The number of nodes after partitioning is not the same as the number of nodes during training.
which api is this function implemented by, and Is it possible not to use this feature?
The following is the output of the training process:
Splitting the ogb-product dataset into two partitions
part 0 has 1488953 nodes and 1198163 are inside the partition
part 0 has 62170974 edges and 60484815 are inside the partition
part 1 has 1514106 nodes and 1250866 are inside the partition
part 1 has 64919624 edges and 63233465 are inside the partition
Then we start training and find
ubuntu, part 1, train: 98307 (local: 98307), val: 19661 (local: 19621), test: 1106545 (local: 1106545)
ubuntu2, part 0, train: 98308 (local: 96028), val: 19662 (local: 19662), test: 1106546 (local: 1082433)
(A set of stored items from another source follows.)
(** * Auto-commit scheduler: the repository manager

    A shallow embedding of [src/git_repository_manager.py] (class
    [GitRepositoryManager]) and of the constants it imports, followed by the
    properties of the specification that concern it.

    The Python code talks to three collaborators that are not part of the
    repository: the filesystem ([pathlib], [open]), the [json] module and the
    [git] executable reached through [subprocess.run].  They are gathered in
    a record [Env]; the code itself is written in a state-and-exception monad
    over a [World] that holds the files the program can see and the trace of
    what it did. *)

From Stdlib Require Import SpecFloat.
From stdpp Require Import base option list strings gmap pretty.

Open Scope string_scope.
Open Scope list_scope.

(** ** Python values *)

(** What [json.load] can return.  A JSON object keeps its members in the
    order of the document, as a Python [dict] does; a [float] is the IEEE 754
    value it denotes. *)
#[warnings="-register-all"]
Inductive pyvalue : Type :=
  | PyNone
  | PyBool (b : bool)
  | PyInt (z : Z)
  | PyFloat (f : spec_float)
  | PyStr (s : string)
  | PyList (l : list pyvalue)
  | PyDict (d : list (string * pyvalue)).

(** [bool(v)], the test behind [if not paths]. *)
Definition truthy (v : pyvalue) : bool :=
  match v with
  | PyNone => false
  | PyBool b => b
  | PyInt z => negb (z =? 0)%Z
  | PyFloat f => match f with S754_zero _ => false | _ => true end
  | PyStr s => negb (String.eqb s "")
  | PyList l => match l with [] => false | _ => true end
  | PyDict d => match d with [] => false | _ => true end
  end.

(** ** Exceptions *)

(** The classes of the exceptions that can reach this program, with the
    part of Python's hierarchy that its [except] clauses look at. *)
Inductive exn_class : Set :=
  | BaseException | Exception
  | KeyboardInterrupt | SystemExit
  | OSError | FileNotFoundError | PermissionError | IsADirectoryError
  | ValueError | JSONDecodeError | UnicodeDecodeError
  | TypeError | AttributeError | MemoryError
  | RuntimeError | RecursionError
  | SubprocessError | CalledProcessError | TimeoutExpired.

#[global] Instance exn_class_eq_dec : EqDecision exn_class.
Proof. solve_decision. Defined.

Definition base_class (c : exn_class) : option exn_class :=
  match c with
  | BaseException => None
  | Exception | KeyboardInterrupt | SystemExit => Some BaseException
  | OSError | ValueError | TypeError | AttributeError | MemoryError
  | RuntimeError | SubprocessError => Some Exception
  | RecursionError => Some RuntimeError
  | FileNotFoundError | PermissionError | IsADirectoryError => Some OSError
  | JSONDecodeError | UnicodeDecodeError => Some ValueError
  | CalledProcessError | TimeoutExpired => Some SubprocessError
  end.

Fixpoint issubclass_fuel (fuel : nat) (c d : exn_class) : bool :=
  if decide (c = d) then true
  else match fuel, base_class c with
       | S k, Some b => issubclass_fuel k b d
       | _, _ => false
       end.

(** The hierarchy above is four levels deep. *)
Definition issubclass (c d : exn_class) : bool := issubclass_fuel 4 c d.

(** A raised exception: its class, what [str(e)] shows, and the captured
    streams that a [CalledProcessError] carries ([e.stdout], [e.stderr];
    empty for the other classes). *)
Record exn : Type := mkExn {
  exn_cls : exn_class;
  exn_text : string;
  exn_stdout : string;
  exn_stderr : string
}.

Definition isinstance (e : exn) (c : exn_class) : bool := issubclass (exn_cls e) c.

(** ** Paths *)

(** A [pathlib.Path]: the string it was built from and the names joined to
    it with [/]. *)
Record Path : Set := mkPath { path_arg : string; path_joined : list string }.

#[global] Instance Path_eq_dec : EqDecision Path.
Proof. solve_decision. Defined.

#[global] Instance Path_countable : Countable Path.
Proof.
  refine (inj_countable' (fun p => (path_arg p, path_joined p))
                         (fun q => mkPath q.1 q.2) _).
  by intros [].
Defined.

Definition Path_ (s : string) : Path := mkPath s [].
Definition joinpath (p : Path) (child : string) : Path :=
  mkPath (path_arg p) (path_joined p ++ [child]).
Infix "</>" := joinpath (at level 40, left associativity).

(** ** Log records and the trace *)

Inductive level : Set := INFO | WARNING | ERROR.

(** A formatted message: literal text with the holes that are filled by
    [str(path)] and [str(exception)]. *)
Inductive piece : Type :=
  | Text (s : string)
  | PathStr (p : Path)
  | ExnStr (e : exn).

Definition message : Type := list piece.

Inductive event : Type :=
  | ECall (name : string) (path : pyvalue)
      (** entry into [update_repository], as a mock's call list records it *)
  | ERun (argv : list string) (cwd : Path)      (** [subprocess.run] *)
  | EWrite (p : Path) (text : string)
      (** a file opened for writing, and what it was left holding *)
  | ELog (lvl : level) (msg : message).

Definition invocation : Type := list string * Path.

Fixpoint runs_of (t : list event) : list invocation :=
  match t with
  | [] => []
  | ERun argv cwd :: t' => (argv, cwd) :: runs_of t'
  | _ :: t' => runs_of t'
  end.

Fixpoint calls_of (t : list event) : list (string * pyvalue) :=
  match t with
  | [] => []
  | ECall n p :: t' => (n, p) :: calls_of t'
  | _ :: t' => calls_of t'
  end.

Fixpoint logs_of (t : list event) : list (level * message) :=
  match t with
  | [] => []
  | ELog l m :: t' => (l, m) :: logs_of t'
  | _ :: t' => logs_of t'
  end.

Fixpoint writes_of (t : list event) : list (Path * string) :=
  match t with
  | [] => []
  | EWrite p s :: t' => (p, s) :: writes_of t'
  | _ :: t' => writes_of t'
  end.

(** ** The world *)

Inductive node : Type :=
  | File (text : string)
  | Dir.

(** [fs] holds the files as the program's own file operations see them
    ([Path.exists], [open]); what [git] does below [.git] and what the logging
    handlers append to the log file belong to the collaborators and are not
    part of it. *)
Record World : Type := mkWorld {
  fs : gmap Path node;
  trace : list event
}.

(** What a finished or failed child process looks like to
    [subprocess.run(..., check=True, capture_output=True, text=True)]. *)
Inductive run_outcome : Type :=
  | Completed (stdout stderr : string)            (** exit status zero *)
  | NonZeroExit (returncode : Z) (stdout stderr : string)
  | RunRaises (e : exn).                          (** no process result at all *)

(** The collaborators.  The [git] executable answers an invocation knowing
    the invocations made before it; the fault fields say which filesystem
    operations raise instead of answering.

    A failure to write comes at one of two moments.  When [open(p, "w")]
    itself raises, the file is as it was.  When it raises later, in the write
    or when the file is flushed and closed, [open] has already created or
    truncated the file, which is left holding the part of the text that
    reached it: [torn_write] gives the length of that part, and is [None]
    when the failure is the one of [open].

    [json.load] returns a value or raises: [JSONDecodeError] on a text that
    is not JSON, and on some texts that are JSON another exception, such as
    [ValueError] on an integer of too many digits or [RecursionError] on
    arrays nested too deep. *)
Record Env : Type := mkEnv {
  git : list invocation -> invocation -> run_outcome;
  stat_fault : Path -> option exn;     (** [Path.exists] raising *)
  read_fault : Path -> option exn;     (** [open(p, "r")] or the read raising *)
  write_fault : Path -> option exn;    (** [open(p, "w")] or the write raising *)
  torn_write : Path -> option nat;     (** the write raising after [open] succeeded *)
  json_loads : string -> option pyvalue;  (** [None]: [json.load] raises *)
  json_error : string -> exn;             (** what it raises then *)
  json_dumps : pyvalue -> string;         (** [json.dump(v, file, indent=4)] *)
  timestamp : string    (** [datetime.now().strftime('%Y-%m-%d %H:%M')] at import *)
}.

(** ** The monad *)

Inductive result (A : Type) : Type :=
  | Ok (a : A)
  | Raise (e : exn).
Arguments Ok {A} a.
Arguments Raise {A} e.

Definition M (A : Type) : Type := World -> result A * World.

Definition ret {A} (a : A) : M A := fun w => (Ok a, w).
Definition bind {A B} (m : M A) (k : A -> M B) : M B :=
  fun w => match m w with
           | (Ok a, w') => k a w'
           | (Raise e, w') => (Raise e, w')
           end.
Definition raise {A} (e : exn) : M A := fun w => (Raise e, w).

(** [try: body / except cls as e: handler e]. *)
Definition try_except {A} (body : M A) (cls : exn_class) (handler : exn -> M A) : M A :=
  fun w => match body w with
           | (Ok a, w') => (Ok a, w')
           | (Raise e, w') => if isinstance e cls then handler e w' else (Raise e, w')
           end.

#[global] Instance M_ret : MRet M := @ret.
#[global] Instance M_bind : MBind M := fun A B k m => bind m k.

Definition emit (e : event) : M unit :=
  fun w => (Ok tt, mkWorld (fs w) (trace w ++ [e])).

(** ** Library operations *)

(** [str.isspace] on the code points below 256, which is where the model
    keeps the characters of a [str]. *)
Definition isspace (c : Ascii.ascii) : bool :=
  let n := Ascii.nat_of_ascii c in
  (((9 <=? n) && (n <=? 13)) || ((28 <=? n) && (n <=? 32))
   || (n =? 133) || (n =? 160))%nat.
After rebalance, the number of nodes in the training, validation, and test sets on the two workers is relatively close, with a difference of only 1 node
part 1:
local: 98307 + 19621 + 1106545 = 1224473
98307 + 19661 + 1106545 = 1224513
1224473 != 1250866
1224513 != 1514106
part 0:
local: 96028 + 19662 + 1082433 = 1198123
98308 + 19662 + 1106546 = 1224516
1198123 != 1198163
1224516 != 1488953